▸ What you will do
From the records below, transcribe only the lines running from the one with "let outstanding := bool_decide" through the one with "let? manifest := field". Keep both of those end lines.

[Stored data entries]
(** The binding check; the bound case's resource set when all its parts hold. *)
Definition bound_case (binding : list Z) (echo : Echo) (configured : ConfiguredDigests) (schemas : Schemas)
    : option (gset string) :=
  match decode_datagram binding MAX_DATAGRAM_BYTES (sc_binding schemas) with
  | Err _ => None
  | Ok document =>
      if negb (bool_decide (Echo_get echo "bindingDigest" = Some (prefixed binding))) then None
      else
        let expected := [cd_broker_manifest configured; cd_broker_executable configured; cd_worker_manifest configured;
                         cd_worker_artifact configured] in
        if existsb (λ p : string * string, negb (bool_decide (text document p.1 = Some p.2))) (zip CONFIGURED_FIELDS expected)
        then None
        else
          let* cases := value_get document "caseResourceDigests" in
          let* name := Echo_get echo "caseId" in
          let* case := value_get cases name in
          let* case := as_array case in
          list_to_set <$> mapM as_str case
  end.

Definition check_dispatch (raw binding : list Z) (configured : ConfiguredDigests) (schemas : Schemas)
    : result Dispatch DispatchError.t :=
  match decode raw schemas with
  | Err error => Err (DispatchError.Frame error)
  | Ok value =>
      if negb (bool_decide (text value "schemaVersion" = Some DISPATCH_VERSION)) then Err DispatchError.NotDispatch
      else
        let? echo := result_of_option (Echo_of value) DispatchError.NotDispatch in
        match bound_case binding echo configured schemas with
        | Some case_resources => Ok (mkDispatch echo case_resources)
        | None => Err (DispatchError.Authority echo)
        end
  end.

(** ** The transcript *)

Module Breach.
Inductive t :=
| Frame (error : FrameError) | NotFrame | ExecutionIdForm | Direction | Sequence | Chain | Echo | Execution | FirstFrame
| StartedRepeated | RefusedNotFirst | ActionOutstanding | ActionAfterCleanup | ActionAfterAbort | ManifestOutsideCase
| NoActionOutstanding | ActionMismatch | ChunkAfterCleanup | ChunkIndex | ChunkEncoding | ChunkSize | ChunkCount
| ReceiptTooLarge | ChunksIncomplete | CleanupRepeated | TerminalBeforeCleanup | ReceiptSize | ReceiptDigest
| CleanupDigest | SecondAbort | Ended.
#[global] Instance t_eq_dec : EqDecision t.
Proof. solve_decision. Defined.
End Breach.

Module Phase.
Inductive t := First | RefuseOnly | Running | Cleaned | Over.
#[global] Instance t_eq_dec : EqDecision t.
Proof. solve_decision. Defined.
End Phase.

Record Accepted := mkAccepted { ac_kind : Kind.t; ac_sequence : Z; ac_frame : Value }.

Record Transcript := mkTranscript {
  t_echo : Echo;
  t_execution_id : string;
  t_case_resources : gset string;
  t_phase : Phase.t;
  t_next_sequence : Z;
  t_last_digest : string;
  t_outstanding : option Z;
  t_aborted : bool;
  t_next_index : Z;
  t_receipt_size : Z;
  t_receipt : Sha256;
  t_cleanup_digest : option string;
}.

Definition with_phase phase t :=
  mkTranscript (t_echo t) (t_execution_id t) (t_case_resources t) phase (t_next_sequence t) (t_last_digest t)
    (t_outstanding t) (t_aborted t) (t_next_index t) (t_receipt_size t) (t_receipt t) (t_cleanup_digest t).
Definition with_chain sequence digest t :=
  mkTranscript (t_echo t) (t_execution_id t) (t_case_resources t) (t_phase t) sequence digest
    (t_outstanding t) (t_aborted t) (t_next_index t) (t_receipt_size t) (t_receipt t) (t_cleanup_digest t).
Definition with_outstanding outstanding t :=
  mkTranscript (t_echo t) (t_execution_id t) (t_case_resources t) (t_phase t) (t_next_sequence t) (t_last_digest t)
    outstanding (t_aborted t) (t_next_index t) (t_receipt_size t) (t_receipt t) (t_cleanup_digest t).
Definition with_aborted aborted t :=
  mkTranscript (t_echo t) (t_execution_id t) (t_case_resources t) (t_phase t) (t_next_sequence t) (t_last_digest t)
    (t_outstanding t) aborted (t_next_index t) (t_receipt_size t) (t_receipt t) (t_cleanup_digest t).
Definition with_receipt index size receipt t :=
  mkTranscript (t_echo t) (t_execution_id t) (t_case_resources t) (t_phase t) (t_next_sequence t) (t_last_digest t)
    (t_outstanding t) (t_aborted t) index size receipt (t_cleanup_digest t).
Definition with_cleanup digest t :=
  mkTranscript (t_echo t) (t_execution_id t) (t_case_resources t) (t_phase t) (t_next_sequence t) (t_last_digest t)
    (t_outstanding t) (t_aborted t) (t_next_index t) (t_receipt_size t) (t_receipt t) digest.

Abbreviation checked T := (result T Breach.t).

Definition begin (echo : Echo) (case_resources : gset string) (execution_id : string) (phase : Phase.t) : checked Transcript :=
  if negb (is_hex64 execution_id) then Err Breach.ExecutionIdForm
  else Ok (mkTranscript echo execution_id case_resources phase 1 ZERO_DIGEST None false 0 0 sha_new None).
(** [Transcript::new] *)
Definition new (dispatch : Dispatch) (execution_id : string) : checked Transcript :=
  begin (d_echo dispatch) (d_case_resources dispatch) execution_id Phase.First.
Definition refusing (echo : Echo) (execution_id : string) : checked Transcript :=
  begin echo ∅ execution_id Phase.RefuseOnly.
Definition is_over (t : Transcript) : bool := bool_decide (t_phase t = Phase.Over).

(** The SHA-256 of the chunks' decoded bytes so far. *)
Definition receipt_digest (t : Transcript) : string := "sha256:" +:+ hex (finish (t_receipt t)).

(** [payload.field.ok_or(Breach::NotFrame)?] *)
Definition field {A} (member : option A) : checked A := result_of_option member Breach.NotFrame.

Definition running (t : Transcript) (kind : Kind.t) (payload : Value) : checked Transcript :=
  let cleaned := bool_decide (t_phase t = Phase.Cleaned) in
  let outstanding := bool_decide (t_outstanding t ≠ None) in
  match kind with
  | Kind.Started => Err Breach.StartedRepeated
  | Kind.Refused => Err Breach.RefusedNotFirst
  | Kind.ResourceAction =>
      if cleaned then Err Breach.ActionAfterCleanup
      else if t_aborted t then Err Breach.ActionAfterAbort
      else if outstanding then Err Breach.ActionOutstanding
      else
        let? manifest := field (text payload "manifestDigest") in
        if negb (bool_decide (manifest ∈ t_case_resources t)) then Err Breach.ManifestOutsideCase
        else let? action := field (integer payload "actionId") in Ok (with_outstanding (Some action) t)
  | Kind.ResourceResult =>
      let? action := field (integer payload "actionId") in
      match t_outstanding t with
      | None => Err Breach.NoActionOutstanding
      | Some outstanding =>
          if negb (outstanding =? action) then Err Breach.ActionMismatch else Ok (with_outstanding None t)
      end
  | Kind.ReceiptChunk =>
      if cleaned then Err Breach.ChunkAfterCleanup
      else if outstanding then Err Breach.ActionOutstanding
      else
        let? index := field (integer payload "index") in
        if negb (index =? t_next_index t) then Err Breach.ChunkIndex
        else if MAX_CHUNKS <=? index then Err Breach.ChunkCount
        else
          let? encoded := field (text payload "dataBase64") in
          let? data := result_of_option (canonical_base64 encoded) Breach.ChunkEncoding in
          if MAX_CHUNK_BYTES <? Z.of_nat (length data) then Err Breach.ChunkSize
          else
            let? size := result_of_option
              (let* size := usize_checked_add (t_receipt_size t) (Z.of_nat (length data)) in
               if size <=? MAX_RECEIPT_BYTES then Some size else None) Breach.ReceiptTooLarge in
            Ok (with_receipt (sat_add_i64 index 1) size (update (t_receipt t) data) t)
  | Kind.CleanupRecorded =>
      if cleaned then Err Breach.CleanupRepeated
      else if outstanding then Err Breach.ActionOutstanding
      else if t_next_index t <? 1 then Err Breach.ChunksIncomplete
      else
        let? digest := field (text payload "cleanupDigest") in
        Ok (with_phase Phase.Cleaned (with_cleanup (Some digest) t))
  | Kind.Terminal =>
      if negb cleaned then Err Breach.TerminalBeforeCleanup
      else if outstanding then Err Breach.ActionOutstanding
      else
        let? size := field (integer payload "receiptSize") in
        if negb (bool_decide (u64_try_from size = Some (t_receipt_size t))) then Err Breach.ReceiptSize
        else if negb (bool_decide (text payload "receiptDigest" = Some (receipt_digest t))) then Err Breach.ReceiptDigest
        else if negb (bool_decide (text payload "cleanupDigest" = t_cleanup_digest t)) then Err Breach.CleanupDigest
        else if negb (bool_decide ((let* member := value_get payload "workerReaped" in as_bool member) = Some true))
        then Err Breach.NotFrame
        else Ok (with_phase Phase.Over t)
  | Kind.Abort => if t_aborted t then Err Breach.SecondAbort else Ok (with_aborted true t)
  end.

Definition order (t : Transcript) (kind : Kind.t) (payload : Value) : checked Transcript :=
  match t_phase t with
  | Phase.Over => Err Breach.Ended
  | Phase.First =>
      match kind with
      | Kind.Started => Ok (with_phase Phase.Running t)
      | Kind.Refused => Ok (with_phase Phase.Over t)
      | _ => Err Breach.FirstFrame
      end
  | Phase.RefuseOnly =>
      match kind with Kind.Refused => Ok (with_phase Phase.Over t) | _ => Err Breach.FirstFrame end
  | Phase.Running | Phase.Cleaned => running t kind payload
  end.

(** [Transcript::check]: the transcript it leaves is the one of [Ok]; an error changes nothing. *)
Definition check_frame (t : Transcript) (raw : list Z) (from : Peer.t) (schemas : Schemas) : checked (Transcript * Accepted) :=
  match decode raw schemas with
  | Err error => Err (Breach.Frame error)
  | Ok frame =>
      if negb (bool_decide (text frame "schemaVersion" = Some FRAME_VERSION)) then Err Breach.NotFrame
      else
        let? kind := field (let* name := text frame "kind" in Kind.from_wire name) in
        if negb (bool_decide (Kind.peer kind = from)) then Err Breach.Direction
        else if negb (bool_decide (integer frame "sequence" = Some (t_next_sequence t))) then Err Breach.Sequence
        else if negb (bool_decide (text frame "previousDigest" = Some (t_last_digest t))) then Err Breach.Chain
        else if negb (echoed_by (t_echo t) frame) then Err Breach.Echo
        else if negb (bool_decide (text frame "executionId" = Some (t_execution_id t))) then Err Breach.Execution
        else
          let? payload := field (value_get frame "payload") in
          let? t := order t kind payload in
          let sequence := t_next_sequence t in
          Ok (with_chain (sat_add_i64 sequence 1) (prefixed raw) t, mkAccepted kind sequence frame)
  end.

Definition accept (t : Transcript) (raw : list Z) (from : Peer.t) (schemas : Schemas) : Transcript * checked Accepted :=
  if bool_decide (t_phase t = Phase.Over) then (t, Err Breach.Ended)
  else
    match check_frame t raw from schemas with
    | Ok (t, accepted) => (t, Ok accepted)
    | Err breach => (with_phase Phase.Over t, Err breach)
    end.

(** ** Builders *)

(** [Transcript::end] *)
Definition end_ {T} (t : Transcript) (breach : Breach.t) : Transcript * checked T :=
  if bool_decide (t_phase t = Phase.Over) then (t, Err Breach.Ended) else (with_phase Phase.Over t, Err breach).

(** [Object::insert], repeated. *)
Definition inserts (members : list (string * Value)) (object : Object) : Object :=
  fold_left (λ object member, object_insert object (jstr member.1) member.2) members object.

Definition frame_of (t : Transcript) (kind : Kind.t) (payload : list (string * Value)) : Value :=
  let frame := inserts [("schemaVersion", value_str FRAME_VERSION)] [] in
  let frame := inserts (map (λ p : string * string, (p.1, value_str p.2)) (zip ECHO_FIELDS (echo_values (t_echo t)))) frame in
  VObject (inserts
    [("executionId", value_str (t_execution_id t)); ("sequence", value_int (t_next_sequence t));
     ("previousDigest", value_str (t_last_digest t)); ("kind", value_str (Kind.wire kind));
     ("payload", VObject (inserts payload []))] frame).

Definition build (t : Transcript) (schemas : Schemas) (kind : Kind.t) (payload : list (string * Value))
    : Transcript * checked (list Z) :=
  if bool_decide (t_phase t = Phase.Over) then (t, Err Breach.Ended)
  else
    match canonical (frame_of t kind payload) with
    | Err _ => end_ t (Breach.Frame F06)
    | Ok raw => let '(t, accepted) := accept t raw Peer.Broker schemas in (t, result_map (λ _, raw) accepted)
    end.

Definition started (t : Transcript) (schemas : Schemas) (worker_pid worker_start_ticks : Z) :=
  build t schemas Kind.Started [("workerPid", value_int worker_pid); ("workerStartTicks", value_int worker_start_ticks)].
Definition resource_action (t : Transcript) (schemas : Schemas) (action_id : Z) (verb : Verb.t) (manifest_digest : string) :=
  build t schemas Kind.ResourceAction
    [("actionId", value_int action_id); ("verb", value_str (Verb.wire verb)); ("manifestDigest", value_str manifest_digest)].
Definition receipt_chunk (t : Transcript) (schemas : Schemas) (data : list Z) :=
  build t schemas Kind.ReceiptChunk [("index", value_int (t_next_index t)); ("dataBase64", value_str (encode data))].
Definition terminal (t : Transcript) (schemas : Schemas) (status : TerminalStatus.t) : Transcript * checked (list Z) :=
  match t_cleanup_digest t with
  | None => end_ t Breach.TerminalBeforeCleanup
  | Some cleanup =>
      match i64_try_from (t_receipt_size t) with
      | None => end_ t Breach.ReceiptSize
      | Some size =>
          build t schemas Kind.Terminal
            [("status", value_str (TerminalStatus.wire status)); ("receiptSize", value_int size);
             ("receiptDigest", value_str (receipt_digest t)); ("cleanupDigest", value_str cleanup);
             ("workerReaped", VBool true)]
      end
  end.
Definition refused (t : Transcript) (schemas : Schemas) (reason : RefusedReason.t) :=
  build t schemas Kind.Refused [("reason", value_str (RefusedReason.wire reason))].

▸ Answer space
  let outstanding := bool_decide (t_outstanding t ≠ None) in
  match kind with
  | Kind.Started => Err Breach.StartedRepeated
  | Kind.Refused => Err Breach.RefusedNotFirst
  | Kind.ResourceAction =>
      if cleaned then Err Breach.ActionAfterCleanup
      else if t_aborted t then Err Breach.ActionAfterAbort
      else if outstanding then Err Breach.ActionOutstanding
      else
        let? manifest := field (text payload "manifestDigest") in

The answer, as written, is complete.